Leur but ? « Partager un art assez diversifié et en ébullition à Bangkok, mais difficile à voir en raison du manque d’espaces publics de la ville ». Pour éviter que le festival soit associé à leurs personnalités, les trois amis cachent leur identité. « Nous souhaitons garder la Bangkok Biennial le plus ouvert possible pour qu’un maximum d’artistes y participent, précise l’un d’entre eux. C’est le genre d’événement qui ne peut exister que si les artistes le souhaitent et sont réactifs », ajoute-t-il.
Deux peintres contemporains, Angkrit Ajchariyasophon et Mit Jai Inn, ont particulièrement promu l’événement et motivé des artistes de tous horizons à y participer. Le premier est propriétaire de la galerie Angkrit et a fait partie de la commission d’organisation de la Biennale de Singapour en 2013. Le second vit à Chiang Maï et expose ses oeuvres dans sa galerie bangkokoise, la Cartel Artspace.

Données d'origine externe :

(** C10 at work: [Retry-After] given as an HTTP date. *)
Lemma unparseable_retry_after_escapes_witness :
  py_int http_date = Raise ValueError
  /\ get_transcripts_run limited_until_date (VStr "AAPL") (VInt 2024) 5 3 genesis =
       (Raise ValueError,
        {| fetches := 1; log := [Get (VStr "AAPL") (VInt 2024)] |}).
Proof.
  split; [reflexivity|].
  apply (unparseable_retry_after_escapes limited_until_date (VStr "AAPL")
           (VInt 2024) 5 3 genesis (rate_limited (Some http_date)) http_date);
    first [lia | reflexivity].
Defined.

(** ** What the fetcher can add to the log *)

(** Notices and sleeps are events of the fetcher. *)
Lemma quiet_fetcher_event (evs : list event) :
  Forall quiet evs -> Forall fetcher_event evs.
Proof.
  apply Forall_impl. intros [] H; first [exact H | contradiction].
Qed.

(** Notices and sleeps are no requests. *)
Lemma quiet_requested (evs : list event) :
  Forall quiet evs -> requested evs = [].
Proof.
  induction 1 as [|e evs He _ IH]; [reflexivity|].
  destruct e; try contradiction; exact IH.
Qed.

(** The requests of two logs in a row. *)
Lemma requested_app (l1 l2 : list event) :
  requested (l1 ++ l2) = (requested l1 ++ requested l2)%list.
Proof.
  apply flat_map_app.
Qed.

(** The fetcher shows no part of the report and starts no analysis. *)
Lemma fetcher_event_shown (evs : list event) :
  Forall fetcher_event evs -> shown evs = [] /\ analyses evs = [].
Proof.
  induction 1 as [|e evs He _ [IH1 IH2]]; [split; reflexivity|].
  destruct e; try contradiction; split; assumption.
Qed.

Section FetcherLog.

Variable svc : nat -> value -> value -> reply.
Variables (t : value) (max_retries : Z).

Ltac split_cases :=
  repeat (step_monad;
          match goal with
          | |- context [match ?x with _ => _ end] =>
              lazymatch x with
              | context [match _ with _ => _ end] => fail
              | _ => destruct x eqn:?
              end
          end).

(** One pass of the retry loop makes one request and adds notices and
    sleeps, whatever the service answers. *)
Lemma attempt_body_log (yv : value) (a : Z) (w : world) :
  exists evs,
    snd (attempt_body svc t yv max_retries a w) = after_request t yv evs w
    /\ Forall quiet evs.
Proof.
  open_monad. split_cases; step_monad; cbn [snd];
    eexists; (split; [same_world | repeat constructor]).
Qed.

Sans budget et avec des moyens de communication limités, les organisateurs de la « biennale off » ont ouvert une plateforme internet où tous les artistes intéressés ont été invités à s’inscrire. A eux de remplir leur biographie, les détails de leurs événements et d’établir des stratégies de communication pour attirer des visiteurs. En fait, les 250 artistes thaïlandais et étrangers inscrits bénéficient seulement du label « Bangkok Biennial » et de la plateforme, disponible en libre accès.

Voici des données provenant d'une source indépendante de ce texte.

Module Order.
Record t : Type := mk
  { userId : value;
    items : list CartItem.t;
    totalAmount : Z;
    deliveryAddress : value;
    notes : value;
    paymentMethod : value;
    status : value;
    createdAt : Z;
    updatedAt : Z }.
End Order.

(** ** The two stores *)

(** A cache entry: the value written by [setEx] and its time to live. *)
Record entry : Type := Entry { ttl : Z; cached : Cart.t }.

(** An order identifier is represented by its [toHexString ()]: 24
    lower-case hexadecimal digits. *)
Abbreviation oid := string (only parsing).

Record world : Type := World
  { cache : gmap string entry;
    orders : gmap string Order.t }.

Record env : Type := Env
  { redis_get_ok : bool;
    redis_setEx_ok : bool;
    redis_del_ok : bool;
    mongo_ok : bool;
    now : Z;
    generated_id : oid }.

(** ** The monad of the code inside [try] *)

Inductive outcome (A : Type) : Type :=
| Returned (a : A)
| Thrown.
Arguments Returned {A} a.
Arguments Thrown {A}.

Definition M (A : Type) : Type := world -> outcome A * world.

Definition ret {A} (a : A) : M A := fun w => (Returned a, w).

Definition throw {A} : M A := fun w => (Thrown, w).

Definition bind {A B} (m : M A) (k : A -> M B) : M B :=
  fun w =>
    match m w with
    | (Returned a, w') => k a w'
    | (Thrown, w') => (Thrown, w')
    end.

Notation "x <- m ;; k" := (bind m (fun x => k))
  (at level 100, m at next level, right associativity).
Notation "m ;;; k" := (bind m (fun _ => k))
  (at level 100, right associativity).

(** [try { body } catch (error) { handler }] *)
Definition try_catch {A} (body : M A) (handler : A) : world -> A * world :=
  fun w =>
    match body w with
    | (Returned a, w') => (a, w')
    | (Thrown, w') => (handler, w')
    end.

(** *** Redis client *)

Definition redis_get (e : env) (k : string) : M (option Cart.t) :=
  fun w =>
    if redis_get_ok e then (Returned (cached <$> cache w !! k), w)
    else (Thrown, w).

Definition redis_setEx (e : env) (k : string) (seconds : Z) (c : Cart.t)
  : M unit :=
  fun w =>
    if redis_setEx_ok e
    then (Returned tt,
          {| cache := <[k := Entry seconds c]> (cache w); orders := orders w |})
    else (Thrown, w).

Definition redis_del (e : env) (k : string) : M unit :=
  fun w =>
    if redis_del_ok e
    then (Returned tt, {| cache := delete k (cache w); orders := orders w |})
    else (Thrown, w).

(** *** MongoDB driver *)

Definition is_hex_digit (c : ascii) : bool :=
  match digit_value c with
  | Some d => d <? 16
  | None => false
  end.

Definition lower_case (c : ascii) : ascii :=
  let n := nat_of_ascii c in
  if (65 <=? Z.of_nat n) && (Z.of_nat n <=? 90)
  then ascii_of_nat (n + 32) else c.

Fixpoint to_lower (s : string) : string :=
  match s with
  | String c r => String (lower_case c) (to_lower r)
  | EmptyString => EmptyString
  end.

(** [new ObjectId (s)] for a string [s]: 24 hexadecimal digits name an
    identifier, any other string makes the constructor throw ([None]). *)
Definition ObjectId (s : string) : option oid :=
  if (Z.of_nat (String.length s) =? 24)
     && forallb is_hex_digit (list_ascii_of_string s)
  then Some (to_lower s) else None.

Definition new_ObjectId (s : string) : M oid :=
  fun w =>
    match ObjectId s with
    | Some i => (Returned i, w)
    | None => (Thrown, w)
    end.

(** [insertOne (doc)]: the driver gives the document the identifier it
    generated; the server refuses a duplicate [_id]. *)
Definition insertOne (e : env) (doc : Order.t) : M oid :=
  fun w =>
    if mongo_ok e then
      match orders w !! generated_id e with
      | None =>
          (Returned (generated_id e),
           {| cache := cache w;
              orders := <[generated_id e := doc]> (orders w) |})
      | Some _ => (Thrown, w)
      end
    else (Thrown, w).

(** [findOne ({ _id })] *)
Definition findOne (e : env) (i : oid) : M (option Order.t) :=
  fun w =>
    if mongo_ok e then (Returned (orders w !! i), w) else (Thrown, w).

(** [updateOne ({ _id }, { $set })]; the result is [matchedCount]. *)
Definition updateOne (e : env) (i : oid) (set : Order.t -> Order.t) : M Z :=
  fun w =>
    if mongo_ok e then
      match orders w !! i with
      | Some o =>
          (Returned 1,
           {| cache := cache w; orders := <[i := set o]> (orders w) |})
      | None => (Returned 0, w)
      end
    else (Thrown, w).

(** ** Responses *)

Inductive body : Type :=
| CartBody (c : Cart.t)
| ErrorBody (error : string)
| ClearedBody (message : string) (c : Cart.t)
| PlacedBody (message : string) (orderId : oid) (order : Order.t)
| OrderBody (_id : oid) (order : Order.t)
| StatusBody (message : string) (status : value).

Record response : Type := Response { code : Z; json : body }.

(** [res.json (b)] and [res.status (c).json (b)] *)
Definition res_json (b : body) : response := Response 200 b.
Definition res_status (c : Z) (b : body) : response := Response c b.

(** ** Helper functions *)

(** [`cart:user:${userId}`] *)
Definition getCartKey (userId : value) : string :=
  "cart:user:" +:+ to_string userId.

(** [Array.prototype.findIndex] *)
Fixpoint findIndex_from {A} (p : A -> bool) (l : list A) (i : Z) : Z :=
  match l with
  | [] => -1
  | x :: r => if p x then i else findIndex_from p r (i + 1)
  end.

Definition findIndex {A} (p : A -> bool) (l : list A) : Z :=
  findIndex_from p l 0.

(** [items.reduce ((sum, item) => sum + (item.price * item.quantity), 0)] *)
Definition reduce_total (its : list CartItem.t) : Z :=
  fold_left
    (fun sum item => sum + CartItem.price item * CartItem.quantity item)
    its 0.

Definition empty_cart : Cart.t := Cart.mk [] 0.

Definition with_quantity (q : Z) (item : CartItem.t) : CartItem.t :=
  CartItem.mk (CartItem.itemId item) (CartItem.itemName item)
              (CartItem.price item) q.

(** ** Shopping cart routes (Redis) *)

(** [GET /api/cart/:userId] *)
Definition getCart (e : env) (userId : string) : world -> response * world :=
  let cartKey := getCartKey (JStr userId) in
  try_catch
    (cartData <- redis_get e cartKey ;;
     match cartData with
     | None => ret (res_json (CartBody empty_cart))
     | Some cart => ret (res_json (CartBody cart))
     end)
    (res_status 500 (ErrorBody "Failed to get cart")).

(** [POST /api/cart/:userId/items]; the body is
    [{ itemId, itemName, price, quantity }]. *)
Definition addItem (e : env) (userId : string) (req : CartItem.t)
  : world -> response * world :=
  let cartKey := getCartKey (JStr userId) in
  try_catch
    (cartData <- redis_get e cartKey ;;
     let cart := default empty_cart cartData in
     let existingItemIndex :=
       findIndex
         (fun item => strict_eq (CartItem.itemId item) (CartItem.itemId req))
         (Cart.items cart) in
     let items :=
       if existingItemIndex >=? 0 then
         alter
           (fun item =>
              with_quantity (CartItem.quantity item + CartItem.quantity req)
                            item)
           (Z.to_nat existingItemIndex) (Cart.items cart)
       else
         Cart.items cart ++
         [CartItem.mk (CartItem.itemId req) (CartItem.itemName req)
                      (CartItem.price req) (CartItem.quantity req)] in
     let cart := Cart.mk items (reduce_total items) in
     redis_setEx e cartKey 86400 cart ;;;
     ret (res_json (CartBody cart)))
    (res_status 500 (ErrorBody "Failed to add item to cart")).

Galeries, rues, appartements, et même forêt : à chaque artiste de trouver sa place, à Bangkok ou ailleurs, comme dans le village de Mae Wang par exemple. Par souci d’organisation, les participants se sont regroupés en «pavillons », qui peuvent être un lieu à l’effigie de la galerie Speedy Grandma ou encore un programme, comme Hong Hub, imaginé par une résidence d’artistes de Bangkok Eponyme. « Bangkok Biennial présente une collection très éclectique d’arts et d’idées », résume l’organisateur.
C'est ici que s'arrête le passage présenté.